*** Opening STORED DATA ***
Lemma members_sorted ms ns : NoDup (map fst ms) -> Permutation ms ns -> gosort key_leb ms = gosort key_leb ns.
Proof.
  intros Hn Hp. apply (sorted_perm_unique key_leb).
  - intros x y. rewrite <- !(gosort_perm key_leb ms). intros Hx Hy H1 H2.
    pose proof (bytes_leb_antisym _ _ H1 H2) as Hk. destruct x as [k v], y as [k' w]. simpl in Hk. subst k'. f_equal.
    apply list_elem_of_lookup in Hx as [i Hi], Hy as [j Hj].
    assert (i = j) as ->; [|by simplify_eq].
    eapply NoDup_lookup; [exact Hn| |]; by rewrite list_lookup_fmap, ?Hi, ?Hj.
  - apply gosort_sorted; [intros; apply bytes_leb_total|intros ? ? ?; apply bytes_leb_trans].
  - apply gosort_sorted; [intros; apply bytes_leb_total|intros ? ? ?; apply bytes_leb_trans].
  - by rewrite <- !gosort_perm.
Qed.

Abbreviation inner := (fun m : list Z * json => (m.1, sortValue m.2)).

Lemma same_sorted :
  (forall v w, same v w -> distinct v = true -> distinct w = true -> sortValue v = sortValue w) /\
  (forall vs ws, sames vs ws -> forallb distinct vs = true -> forallb distinct ws = true -> map sortValue vs = map sortValue ws) /\
  (forall ms ns, sameMembers ms ns -> forallb (fun m => distinct m.2) ms = true -> forallb (fun m => distinct m.2) ns = true ->
     map inner ms = map inner ns).
Proof.
  apply same_mutind; try done.
  - intros vs ws _ IH Hv Hw. cbn [sortValue]. f_equal. by apply IH.
  - intros ms ps ns Hp _ IH Hm Hn. cbn [distinct sortValue] in *. apply andb_true_iff in Hm as [Hk%bool_decide_eq_true Hm], Hn as [_ Hn].
    assert (Hps : forallb (fun m => distinct m.2) ps = true).
    { rewrite forallb_forall in Hm |- *. intros x Hx. apply Hm. by rewrite Hp. }
    rewrite <- (IH Hps Hn). f_equal. apply members_sorted; [|by apply Permutation_map]. by rewrite map_map.
  - intros v w vs ws _ IHv _ IHvs Hv Hw. cbn [forallb map] in *. apply andb_true_iff in Hv as [? ?], Hw as [? ?].
    f_equal; auto.
  - intros k v w ms ns _ IHv _ IHms Hv Hw. cbn [forallb map fst snd] in *. apply andb_true_iff in Hv as [? ?], Hw as [? ?].
    rewrite IHv, IHms by done. done.
Qed.

Lemma sorted_same v : forall w, sortValue v = sortValue w -> same v w.
Proof.
  induction v as [l|s|vs IH|ms IH] using json_nested_ind; intros [l'|s'|ws|ns]; cbn [sortValue]; intros E; try discriminate.
  - injection E as ->. constructor.
  - injection E as ->. constructor.
  - injection E as E. constructor. revert ws E. induction IH as [|v vs Hv _ IHl]; intros [|w ws]; try discriminate; [constructor|].
    cbn [map]. intros [= E1 E2]. constructor; auto.
  - injection E as E.
    assert (Hp : Permutation (map inner ms) (map inner ns)) by (by rewrite (gosort_perm key_leb), E, <- (gosort_perm key_leb)).
    symmetry in Hp. apply Permutation_map_inv in Hp as (ps & Em & Hps). econstructor; [exact Hps|].
    assert (Hall : Forall (fun m => forall w, sortValue m.2 = sortValue w -> same m.2 w) ps) by (by rewrite <- Hps).
    clear IH E Hps. revert ns Em. induction Hall as [|[k v] ps Hv _ IHl]; intros [|[k' w] ns]; try discriminate; [constructor|].
    cbn [map fst snd]. intros [= -> E1 E2]. constructor; auto.
Qed.

(** C7: Canonical JSON identifies values. For any two texts of JSON values (a number
    being the way it is written) whose strings are sequences of characters (no lone
    surrogates) and whose objects do not name a member twice, with any whitespace, any
    escapes and members in any order, the canonical encodings are equal if and only if
    the values are the same up to the order of members: every server computes the same
    bytes for one value, and different values have different bytes. *)
Theorem canonical_json_faithful `{GJsonLaws} (v w : json) (b c : bytes) :
  text v b -> text w c -> distinct v = true -> distinct w = true ->
  (CanonicalJSON b = CanonicalJSON c <-> same v w).
Proof.
  intros Hb Hc Hv Hw. pose proof (proj1 text_wf v b Hb). pose proof (proj1 text_wf w c Hc).
  rewrite (canonical_text v b Hb), (canonical_text w c Hc). split; intros E.
  - injection E as E. apply sorted_same, compactOf_inj; by try apply wf_sortValue.
  - by rewrite (proj1 same_sorted v w E).
Qed.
*** Closing STORED DATA ***
*WHAT IS BEING ASKED*
In the data, how many lines hold the word "Hall"? State that number alone.

*ANSWER FOR THE TASK*
2